---------- SOURCE RECORDS ----------

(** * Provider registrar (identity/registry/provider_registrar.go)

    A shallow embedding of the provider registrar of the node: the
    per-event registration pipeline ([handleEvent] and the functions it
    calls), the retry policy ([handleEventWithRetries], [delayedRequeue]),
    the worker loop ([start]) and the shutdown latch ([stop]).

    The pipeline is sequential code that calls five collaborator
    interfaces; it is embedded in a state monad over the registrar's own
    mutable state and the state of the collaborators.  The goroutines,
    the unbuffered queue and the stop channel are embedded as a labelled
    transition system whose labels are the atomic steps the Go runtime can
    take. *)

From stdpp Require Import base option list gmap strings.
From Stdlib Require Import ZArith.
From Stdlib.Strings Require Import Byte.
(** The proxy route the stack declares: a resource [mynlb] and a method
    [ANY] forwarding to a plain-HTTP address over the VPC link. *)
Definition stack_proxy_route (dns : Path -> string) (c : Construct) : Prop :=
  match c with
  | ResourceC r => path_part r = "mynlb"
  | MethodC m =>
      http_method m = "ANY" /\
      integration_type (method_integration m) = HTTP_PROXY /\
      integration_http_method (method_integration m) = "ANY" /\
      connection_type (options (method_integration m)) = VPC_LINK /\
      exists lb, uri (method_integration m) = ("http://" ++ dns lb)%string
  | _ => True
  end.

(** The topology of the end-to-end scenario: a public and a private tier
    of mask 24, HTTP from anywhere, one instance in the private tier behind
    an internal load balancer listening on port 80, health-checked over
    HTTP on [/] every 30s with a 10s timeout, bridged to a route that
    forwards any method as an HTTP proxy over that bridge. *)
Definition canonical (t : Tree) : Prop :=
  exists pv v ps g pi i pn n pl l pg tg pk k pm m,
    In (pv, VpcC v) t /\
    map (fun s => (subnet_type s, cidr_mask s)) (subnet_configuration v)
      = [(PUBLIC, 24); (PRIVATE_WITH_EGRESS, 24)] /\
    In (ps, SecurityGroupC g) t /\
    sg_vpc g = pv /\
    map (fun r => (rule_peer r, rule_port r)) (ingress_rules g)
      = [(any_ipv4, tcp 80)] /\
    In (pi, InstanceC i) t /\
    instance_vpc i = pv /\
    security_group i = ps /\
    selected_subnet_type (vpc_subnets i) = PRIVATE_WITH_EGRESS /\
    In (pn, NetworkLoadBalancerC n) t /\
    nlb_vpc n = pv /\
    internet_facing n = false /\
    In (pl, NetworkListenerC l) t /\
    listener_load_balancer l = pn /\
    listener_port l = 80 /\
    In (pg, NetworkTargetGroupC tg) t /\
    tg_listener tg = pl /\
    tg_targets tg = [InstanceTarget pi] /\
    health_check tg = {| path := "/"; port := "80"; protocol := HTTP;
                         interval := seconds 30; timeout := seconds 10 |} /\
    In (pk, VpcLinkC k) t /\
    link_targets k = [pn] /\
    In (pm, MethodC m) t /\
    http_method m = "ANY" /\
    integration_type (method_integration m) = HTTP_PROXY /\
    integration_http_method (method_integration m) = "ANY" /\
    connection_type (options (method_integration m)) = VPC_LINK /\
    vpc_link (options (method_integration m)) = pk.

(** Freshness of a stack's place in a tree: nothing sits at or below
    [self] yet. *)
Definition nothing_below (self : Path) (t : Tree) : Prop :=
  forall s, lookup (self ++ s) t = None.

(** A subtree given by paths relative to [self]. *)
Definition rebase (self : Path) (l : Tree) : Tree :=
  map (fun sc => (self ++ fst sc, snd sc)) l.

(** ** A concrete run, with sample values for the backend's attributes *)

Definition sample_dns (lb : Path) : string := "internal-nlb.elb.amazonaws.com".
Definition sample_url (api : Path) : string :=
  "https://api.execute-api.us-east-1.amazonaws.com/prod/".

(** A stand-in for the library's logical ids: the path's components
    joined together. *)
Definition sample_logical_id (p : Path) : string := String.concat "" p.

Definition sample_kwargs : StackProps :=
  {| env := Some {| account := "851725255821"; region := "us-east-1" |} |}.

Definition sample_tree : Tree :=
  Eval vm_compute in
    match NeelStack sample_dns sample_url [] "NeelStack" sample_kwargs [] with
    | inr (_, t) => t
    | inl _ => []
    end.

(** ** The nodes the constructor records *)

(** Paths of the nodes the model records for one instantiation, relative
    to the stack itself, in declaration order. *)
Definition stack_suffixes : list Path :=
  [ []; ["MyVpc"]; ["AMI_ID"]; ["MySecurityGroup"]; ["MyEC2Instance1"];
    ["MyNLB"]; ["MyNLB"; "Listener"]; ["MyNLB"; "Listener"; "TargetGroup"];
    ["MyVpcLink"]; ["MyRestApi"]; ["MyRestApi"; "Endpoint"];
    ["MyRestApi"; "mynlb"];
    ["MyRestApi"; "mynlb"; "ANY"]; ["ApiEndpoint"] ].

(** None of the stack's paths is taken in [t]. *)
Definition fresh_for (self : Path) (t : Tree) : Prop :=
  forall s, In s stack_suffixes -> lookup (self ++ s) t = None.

----------

WHAT YOU ARE ASKED TO DO> Set down exactly the lines from the one that contains "[self] yet. *)" to the final line above, both included, and nothing more.

ANSWER TO THIS EXERCISE>
    [self] yet. *)
Definition nothing_below (self : Path) (t : Tree) : Prop :=
  forall s, lookup (self ++ s) t = None.

(** A subtree given by paths relative to [self]. *)
Definition rebase (self : Path) (l : Tree) : Tree :=
  map (fun sc => (self ++ fst sc, snd sc)) l.

(** ** A concrete run, with sample values for the backend's attributes *)

Definition sample_dns (lb : Path) : string := "internal-nlb.elb.amazonaws.com".
Definition sample_url (api : Path) : string :=
  "https://api.execute-api.us-east-1.amazonaws.com/prod/".

(** A stand-in for the library's logical ids: the path's components
    joined together. *)
Definition sample_logical_id (p : Path) : string := String.concat "" p.

Definition sample_kwargs : StackProps :=
  {| env := Some {| account := "851725255821"; region := "us-east-1" |} |}.

Definition sample_tree : Tree :=
  Eval vm_compute in
    match NeelStack sample_dns sample_url [] "NeelStack" sample_kwargs [] with
    | inr (_, t) => t
    | inl _ => []
    end.

(** ** The nodes the constructor records *)

(** Paths of the nodes the model records for one instantiation, relative
    to the stack itself, in declaration order. *)
Definition stack_suffixes : list Path :=
  [ []; ["MyVpc"]; ["AMI_ID"]; ["MySecurityGroup"]; ["MyEC2Instance1"];
    ["MyNLB"]; ["MyNLB"; "Listener"]; ["MyNLB"; "Listener"; "TargetGroup"];
    ["MyVpcLink"]; ["MyRestApi"]; ["MyRestApi"; "Endpoint"];
    ["MyRestApi"; "mynlb"];
    ["MyRestApi"; "mynlb"; "ANY"]; ["ApiEndpoint"] ].

(** None of the stack's paths is taken in [t]. *)
Definition fresh_for (self : Path) (t : Tree) : Prop :=
  forall s, In s stack_suffixes -> lookup (self ++ s) t = None.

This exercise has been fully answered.